More recently, DNA testing is advertised as a means for determining genetic origins by country, no less, unhelpful as regards genealogy and little more than one of those “interesting even if useless” commercial enterprises.

That the writer of chapters 1:1-17 of Matthew was able to write a genealogy connecting Joseph to King David and then further back to Abraham without the help of surnames (or computers and the internet, for that matter) is amazing. Obviously this had little to do with proving that Abraham and David contributed to the genetic makeup of Jesus; Gregor Mendel, pioneer geneticist, wouldn’t be born for another eighteen hundred years. What seems to have been significant was the patrilineal legitimacy of Jesus as heir both to the covenant with Abraham and the crown of David.

Matthew 1 adds further proof of Jesus legitimacy by applying numerological superstition to the mix. Abraham + 14 (2X7) generations to David, David +14 (2X7) generations to the Babylonian Captivity, Babylonian enslavement + 14 (2X7) generations to Jesus. (The choice of the Babylonian Captivity as a genealogical milestone is puzzling—it doesn’t really fit into the tracing of lineage except that it’s a handy fit into the numerology.)

We know by now that our genetic heritage says precious little about our legitimacy as . . . well, as anything at all. Furthermore, touting lineage in our genes, in our cultural position, in our place in the human “pecking order” is taking the measurement of worth down dead-end paths.

Matthew’s gospel sets out to legitimize Jesus as the Messiah his Jewish culture had been expecting, an expectation sharpened by the hardships of slavery in Egypt, then in Babylon and—in Jesus time—the Roman Empire. The Messianic hope was that a mighty king would arise and “make Israel great again.” He would be a legitimate heir to King David, a covenantal heir to Abraham and his right to the throne would be verified numerologically, if needed.

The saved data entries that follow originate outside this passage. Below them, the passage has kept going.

Lemma decode_entries_body pages pre post off :
  Forall dwb_page_ok pages -> off = zlen pre ->
  decode_paged_dwb_entries (pre ++ dwb_body pages ++ post) (length pages) off =
  map entry_of pages.
Proof.
  intros H. revert pre off.
  induction H as [|pg pages [Hid Hp] _ IH]; intros pre off ->; [done|].
  cbn [length decode_paged_dwb_entries map]. unfold dwb_body. cbn [map concat].
  pose proof (zlen_nonneg pre). unfold PAGED_PAGE_SIZE in Hp. f_equal.
  - unfold entry_of, u32_at, PAGED_DWB_ENTRY_HEADER_SIZE, PAGED_PAGE_SIZE.
    rewrite <-!app_assoc. f_equal; rewrite !slice_app_r by zlia; autorewrite with zlen.
    + rewrite Z.sub_diag, slice_app_l by zlia.
      rewrite slice_all by zlia. by apply le_val_u32.
    + slice_from 0. rewrite slice_app_l by lia. by apply slice_all.
  - erewrite <-(IH (pre ++ le_bytes 4 pg.1 ++ pg.2)).
    + f_equal. unfold dwb_body. by rewrite <-!app_assoc.
    + unfold PAGED_DWB_ENTRY_HEADER_SIZE, PAGED_PAGE_SIZE. zlia.
Qed.

Lemma frame_fields pages post :
  Forall dwb_page_ok pages -> zlen pages <= U32_MAX ->
  let b := encode_paged_dwb_frame crc32 pages ++ post in
  slice b 0 4 = DWB_MAGIC /\ u32_at b 4 = zlen pages /\ u32_at b 8 = crc32 (dwb_body pages) /\
  slice b 12 (zlen pages * PAGED_DWB_ENTRY_SIZE) = dwb_body pages /\
  zlen b = 12 + zlen pages * PAGED_DWB_ENTRY_SIZE + zlen post.
Proof.
  intros Hok Hn b. subst b. rewrite encode_paged_dwb_frame_eq, <-!app_assoc.
  pose proof (zlen_nonneg pages). unfold U32_MAX in Hn.
  split; [done|split; [|split; [|split]]].
  - rewrite as_u32_id by (unfold u32_ok; lia).
    apply (le_val_u32 (zlen pages)). unfold u32_ok; lia.
  - exact (le_val_u32 _ (crc32_u32 _)).
  - rewrite <-zlen_dwb_body by done. pose proof (zlen_nonneg (dwb_body pages)).
    rewrite !slice_app_r by zlia. autorewrite with zlen. slice_from 0.
    rewrite slice_app_l by lia. by apply slice_all.
  - autorewrite with zlen. rewrite zlen_dwb_body by done. lia.
Qed.

(** A complete frame decodes to the pages that were staged, whatever bytes of
    an older frame follow it in the zone. *)
Theorem dwb_frame_roundtrip pages post :
  Forall dwb_page_ok pages -> zlen pages <= U32_MAX ->
  decode_paged_dwb_frame crc32 (encode_paged_dwb_frame crc32 pages ++ post) =
  Ok (map entry_of pages).
Proof.
  intros Hok Hn. destruct (frame_fields pages post Hok Hn) as (E1 & E2 & E3 & E4 & E5).
  pose proof (zlen_nonneg pages). pose proof (zlen_nonneg post).
  unfold decode_paged_dwb_frame, PAGED_DWB_HEADER_SIZE.
  assert (0 <= zlen pages * PAGED_DWB_ENTRY_SIZE)
    by (change PAGED_DWB_ENTRY_SIZE with 16388; lia).
  rewrite (proj2 (Z.ltb_ge _ _)) by lia. rewrite bool_decide_true by done. cbn [negb].
  rewrite E2, E3, (proj2 (Z.ltb_ge _ _)) by lia.
  replace (12 + zlen pages * PAGED_DWB_ENTRY_SIZE - 12)
    with (zlen pages * PAGED_DWB_ENTRY_SIZE) by lia.
  rewrite E4, Z.eqb_refl. cbn [negb]. f_equal.
  rewrite encode_paged_dwb_frame_eq. unfold zlen. rewrite Nat2Z.id.
  rewrite !app_assoc. rewrite <-(app_assoc _ (dwb_body pages)).
  by apply decode_entries_body.
Qed.

(** A frame cut short by a crash is refused, never decoded to fewer pages. *)
Theorem dwb_torn_frame_rejected pages n :
  Forall dwb_page_ok pages -> zlen pages <= U32_MAX ->
  0 <= n < zlen (encode_paged_dwb_frame crc32 pages) ->
  exists e, decode_paged_dwb_frame crc32 (slice (encode_paged_dwb_frame crc32 pages) 0 n) = Err e.
Proof.
  intros Hok Hn Hlt.
  destruct (frame_fields pages [] Hok Hn) as (E1 & E2 & E3 & E4 & E5).
  rewrite app_nil_r in *. set (b := encode_paged_dwb_frame crc32 pages) in *.
  unfold decode_paged_dwb_frame, PAGED_DWB_HEADER_SIZE.
  rewrite zlen_slice by lia.
  destruct (Z.ltb_spec n 12); [eauto|]. destruct (bool_decide _); cbn [negb]; [|eauto].
  unfold u32_at in *. rewrite !slice_slice by lia. rewrite !Z.add_0_l, E2.
  rewrite (proj2 (Z.ltb_lt _ _)); [eauto|]. rewrite zlen_nil in E5. lia.
Qed.

End dwb.

(** ** The superblock pair *)

Section superblock.
Context (crc32 : bytes -> Z) (crc32_u32 : forall b, u32_ok (crc32 b)).

(** The trailer that sealing appends to the first 4064 bytes of a slot *)
Definition sealed_slot (slot : bytes) (copy_index generation : Z) : bytes :=
  let body := splice slot PAGED_SUPERBLOCK_TRAILER_OFFSET
    (PAGED_SUPERBLOCK_MAGIC ++ le_bytes 4 PAGED_SUPERBLOCK_SLOT_VERSION ++
     le_bytes 4 copy_index ++ le_bytes 8 generation) in
  splice body PAGED_SUPERBLOCK_CRC_OFFSET
    (le_bytes 4 (crc32 (slice body 0 PAGED_SUPERBLOCK_CRC_OFFSET)) ++ le_bytes 4 0).

Lemma seal_paged_superblock_slot_eq slot copy_index generation :
  zlen slot = PAGED_SUPERBLOCK_SLOT_SIZE -> u32_ok copy_index ->
  seal_paged_superblock_slot crc32 slot copy_index generation =
  Ok (sealed_slot slot copy_index generation).
Proof.
  intros Hl Hc. change PAGED_SUPERBLOCK_SLOT_SIZE with 4096 in Hl.
  unfold seal_paged_superblock_slot, sealed_slot, paged_superblock_crc.
  rewrite ensure_len_ok by closed_offset. cbn [mbind result_bind].
  rewrite (proj2 (Z.leb_le copy_index U32_MAX)) by (unfold u32_ok, U32_MAX in *; lia).
  rewrite write_u32_app by closed_offset. cbn [mbind result_bind].
  rewrite write_u32_app by closed_offset. cbn [mbind result_bind].
  rewrite write_u64_app by closed_offset. cbn [mbind result_bind].
  rewrite <-!app_assoc. set (body := splice slot _ _).
  assert (zlen body = 4096) by (unfold body; rewrite zlen_splice; done).
  change PAGED_SUPERBLOCK_CRC_OFFSET with 4088.
  rewrite write_u32_ok by lia. cbn [mbind result_bind]. unfold put_u32.
  by rewrite write_u32_app by zlia.
Qed.

Lemma zlen_sealed_slot slot ci gen : zlen (sealed_slot slot ci gen) = zlen slot.
Proof. unfold sealed_slot. by rewrite !zlen_splice. Qed.

Lemma sealed_slot_body slot ci gen o n :
  0 <= o -> 0 <= n -> o + n <= PAGED_SUPERBLOCK_CRC_OFFSET ->
  slice (sealed_slot slot ci gen) o n =
  slice (splice slot PAGED_SUPERBLOCK_TRAILER_OFFSET
    (PAGED_SUPERBLOCK_MAGIC ++ le_bytes 4 PAGED_SUPERBLOCK_SLOT_VERSION ++
     le_bytes 4 ci ++ le_bytes 8 gen)) o n.
Proof. intros. unfold sealed_slot. by rewrite slice_splice_ne by (done || lia). Qed.

Lemma slot_generation_sealed slot ci gen :
  zlen slot = PAGED_SUPERBLOCK_SLOT_SIZE -> u32_ok ci -> u64_ok gen ->
  paged_superblock_slot_generation crc32 (sealed_slot slot ci gen) ci = Some gen.
Proof.
  intros Hl Hc Hg. change PAGED_SUPERBLOCK_SLOT_SIZE with 4096 in Hl.
  assert (Hz : zlen (sealed_slot slot ci gen) = 4096) by (by rewrite zlen_sealed_slot).
  assert (Hbody : forall o n, 4064 <= o -> 0 <= n -> o + n <= 4088 ->
    slice (sealed_slot slot ci gen) o n =
    slice (PAGED_SUPERBLOCK_MAGIC ++ le_bytes 4 PAGED_SUPERBLOCK_SLOT_VERSION ++
     le_bytes 4 ci ++ le_bytes 8 gen) (o - 4064) n).
  { intros o n H1 H2 H3. rewrite sealed_slot_body by (change PAGED_SUPERBLOCK_CRC_OFFSET with 4088; lia).
    by rewrite slice_splice_in by
      (change PAGED_SUPERBLOCK_TRAILER_OFFSET with 4064; change (zlen (_ ++ _)) with 24; lia). }
  assert (Hver : u32_at (sealed_slot slot ci gen) PAGED_SUPERBLOCK_VERSION_OFFSET = 1)
    by (unfold u32_at; rewrite Hbody by (vm_compute; congruence); reflexivity).
  assert (Hcopy : u32_at (sealed_slot slot ci gen) PAGED_SUPERBLOCK_COPY_OFFSET = ci)
    by (unfold u32_at; rewrite Hbody by (vm_compute; congruence); exact (le_val_u32 ci Hc)).
  assert (Hgen : u64_at (sealed_slot slot ci gen) PAGED_SUPERBLOCK_GENERATION_OFFSET = gen)
    by (unfold u64_at; rewrite Hbody by (vm_compute; congruence); exact (le_val_u64 gen Hg)).
  assert (Hcrc : u32_at (sealed_slot slot ci gen) PAGED_SUPERBLOCK_CRC_OFFSET =
    crc32 (slice (sealed_slot slot ci gen) 0 PAGED_SUPERBLOCK_CRC_OFFSET)).
  { rewrite sealed_slot_body by (vm_compute; congruence). unfold u32_at, sealed_slot.
    rewrite slice_splice_in by (rewrite ?zlen_splice, ?Hl; vm_compute; congruence).
    exact (le_val_u32 _ (crc32_u32 _)). }
  unfold paged_superblock_slot_generation, paged_superblock_crc.
  rewrite Hz. rewrite (proj2 (Z.ltb_ge _ _)) by done.
  rewrite (Hbody PAGED_SUPERBLOCK_TRAILER_OFFSET 8) by (vm_compute; congruence).
  rewrite bool_decide_true by reflexivity. cbn [negb].
  rewrite !read_u32_ok, !read_u64_ok by (rewrite Hz; vm_compute; congruence).
  cbn [result_ok mbind option_bind].
  rewrite Hver. change (negb (1 =? PAGED_SUPERBLOCK_SLOT_VERSION)) with false. cbn iota.
  rewrite (proj2 (Z.leb_le ci U32_MAX)) by (unfold u32_ok, U32_MAX in *; lia).
  cbn [mbind option_bind]. rewrite Hcopy, Z.eqb_refl. cbn [negb].
  rewrite Hcrc, Z.eqb_refl. cbn [negb]. by rewrite Hgen.
Qed.

Lemma superblock_slot_size : PAGED_SUPERBLOCK_SLOT_SIZE = 4096.
Proof. reflexivity. Qed.

Lemma get_range_slot zone c :
  zlen zone = PAGED_SUPERBLOCK_ZONE_SIZE -> c = 0 \/ c = 1 ->
  get_range zone (c * PAGED_SUPERBLOCK_SLOT_SIZE) PAGED_SUPERBLOCK_SLOT_SIZE =
  Some (slice zone (c * PAGED_SUPERBLOCK_SLOT_SIZE) PAGED_SUPERBLOCK_SLOT_SIZE).
Proof.
  intros Hz Hc. unfold get_range. rewrite Hz. unfold PAGED_SUPERBLOCK_ZONE_SIZE.
  pose proof superblock_slot_size. unfold PAGED_SUPERBLOCK_SLOT_COUNT.
  by rewrite (proj2 (Z.leb_le _ _)) by lia.
Qed.

Lemma get_range_splice zone c c' slot :
  zlen zone = PAGED_SUPERBLOCK_ZONE_SIZE -> zlen slot = PAGED_SUPERBLOCK_SLOT_SIZE ->
  (c = 0 \/ c = 1) -> (c' = 0 \/ c' = 1) ->
  get_range (splice zone (c' * PAGED_SUPERBLOCK_SLOT_SIZE) slot)
    (c * PAGED_SUPERBLOCK_SLOT_SIZE) PAGED_SUPERBLOCK_SLOT_SIZE =
  if decide (c = c') then Some slot
  else get_range zone (c * PAGED_SUPERBLOCK_SLOT_SIZE) PAGED_SUPERBLOCK_SLOT_SIZE.
Proof.
  intros Hz Hs Hc Hc'. pose proof superblock_slot_size.
  rewrite !get_range_slot by (rewrite ?zlen_splice; done).
  unfold PAGED_SUPERBLOCK_ZONE_SIZE, PAGED_SUPERBLOCK_SLOT_COUNT in Hz. case_decide as Hd.
  - subst c'. rewrite slice_splice_eq by lia. reflexivity.
  - rewrite slice_splice_ne by lia. reflexivity.
Qed.

(** What a slot says once [slot] has been written at copy [c'] *)
Lemma select_slot_splice zone c c' slot :
  zlen zone = PAGED_SUPERBLOCK_ZONE_SIZE -> zlen slot = PAGED_SUPERBLOCK_SLOT_SIZE ->
  (c = 0 \/ c = 1) -> (c' = 0 \/ c' = 1) ->
  select_slot crc32 (splice zone (paged_superblock_slot_offset c') slot) c =
  if decide (c = c')
  then generation ← paged_superblock_slot_generation crc32 slot c;
       Some {| sel_copy_index := c; sel_generation := generation |}
  else select_slot crc32 zone c.
Proof.
  intros Hz Hs Hc Hc'.
  assert (Ho : paged_superblock_slot_offset c' = c' * PAGED_SUPERBLOCK_SLOT_SIZE).
  { unfold paged_superblock_slot_offset. f_equal. by destruct Hc' as [-> | ->]. }
  rewrite Ho. unfold select_slot. rewrite get_range_splice by done.
  case_decide; reflexivity.
Qed.

(** The selected copy is one of the two, and no valid copy is newer. *)
Lemma select_paged_superblock_spec zone s :
  select_paged_superblock crc32 zone = Some s ->
  exists c, (c = 0 \/ c = 1) /\ sel_copy_index s = c /\ select_slot crc32 zone c = Some s /\
    forall c' s', (c' = 0 \/ c' = 1) -> select_slot crc32 zone c' = Some s' ->
      sel_generation s' <= sel_generation s.
Proof.
  unfold select_paged_superblock. cbn [omap list_omap].
  assert (Hci : forall c s, select_slot crc32 zone c = Some s -> sel_copy_index s = c).
  { intros c t. unfold select_slot. destruct (get_range _ _ _); [|done]. cbn [mbind option_bind].
    destruct (paged_superblock_slot_generation _ _ _); [|done]. cbn. by intros [= <-]. }
  destruct (select_slot crc32 zone 0) as [s0|] eqn:E0, (select_slot crc32 zone 1) as [s1|] eqn:E1;
    cbn; intros Hs; try done.
  - destruct (Z.ltb_spec (sel_generation s1) (sel_generation s0)); injection Hs as <-.
    + exists 0. split_and!; [auto|auto|done|].
      intros c' s' [->| ->] Hs'; rewrite ?E0, ?E1 in Hs'; injection Hs' as <-; lia.
    + exists 1. split_and!; [auto|auto|done|].
      intros c' s' [->| ->] Hs'; rewrite ?E0, ?E1 in Hs'; injection Hs' as <-; lia.
  - injection Hs as <-. exists 0. split_and!; [auto|auto|done|].
    intros c' s' [->| ->] Hs'; rewrite ?E0, ?E1 in Hs'; [injection Hs' as <-; lia|done].
  - injection Hs as <-. exists 1. split_and!; [auto|auto|done|].
    intros c' s' [->| ->] Hs'; rewrite ?E0, ?E1 in Hs'; [done|injection Hs' as <-; lia].
Qed.

(** The seal leaves the header alone. *)
Lemma decode_sealed_header image h ci gen :
  zlen image = PAGED_SUPERBLOCK_SLOT_SIZE -> header_ok h -> page_size h = PAGED_PAGE_SIZE -> version h <= PAGE_FILE_VERSION ->
  decode_database_header (sealed_slot (splice image DB_MAGIC_OFFSET (database_header_bytes h)) ci gen) = Ok h.
Proof.
  intros Hl Hok Hps Hv. change PAGED_SUPERBLOCK_SLOT_SIZE with 4096 in Hl. set (slot := sealed_slot _ _ _).
  assert (Hz : zlen slot = 4096) by (unfold slot; by rewrite zlen_sealed_slot, zlen_splice).
  assert (Hs : slice slot DB_MAGIC_OFFSET 201 = database_header_bytes h).
  { unfold slot. rewrite sealed_slot_body by done. rewrite slice_splice_ne by (vm_compute; intuition congruence).
    rewrite <-(zlen_database_header_bytes h). apply slice_splice_eq; rewrite ?zlen_database_header_bytes; rewrite ?Hl; done. }
  rewrite <-(splice_id slot DB_MAGIC_OFFSET (database_header_bytes h)).
  - rewrite decode_database_header_eq by (by rewrite zlen_splice, Hz).
    rewrite magic_matches_splice, database_header_of_encoded by (by rewrite ?Hz). cbn [negb].
    rewrite Hps, Z.eqb_refl. cbn [negb]. by rewrite (proj2 (Z.ltb_ge _ _)).
  - done.
  - by rewrite zlen_database_header_bytes, Hz.
  - by rewrite zlen_database_header_bytes.
Qed.

Lemma next_copy_other s :
  (sel_copy_index s = 0 \/ sel_copy_index s = 1) ->
  paged_superblock_next_copy (Some s) = 1 - sel_copy_index s.
Proof. intros [H|H]; cbn; rewrite H; reflexivity. Qed.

There’s a thin line between faith and superstition. If at Christmas we attempt to incorporate both, we’ve probably missed the mark as do those Christians who conflate the present day state of Israel with the Children of Israel in the Old Testament, the birth of Christ with the messianic hope of ancient Jewry.

In our Adult Study Group this morning, we’ll wrap up the vision of early Anabaptist faith that picked up the “follow me” theme in Christ’s witness and concluded that “Christ is the centre of our faith, community is the centre of our life, reconciliation is the centre of our work.” We may determine along with Henry David Thoreau that it’s generally best to “simplify, simplify.”

For that, elaborate genealogies and numerological proofs aren’t helpful.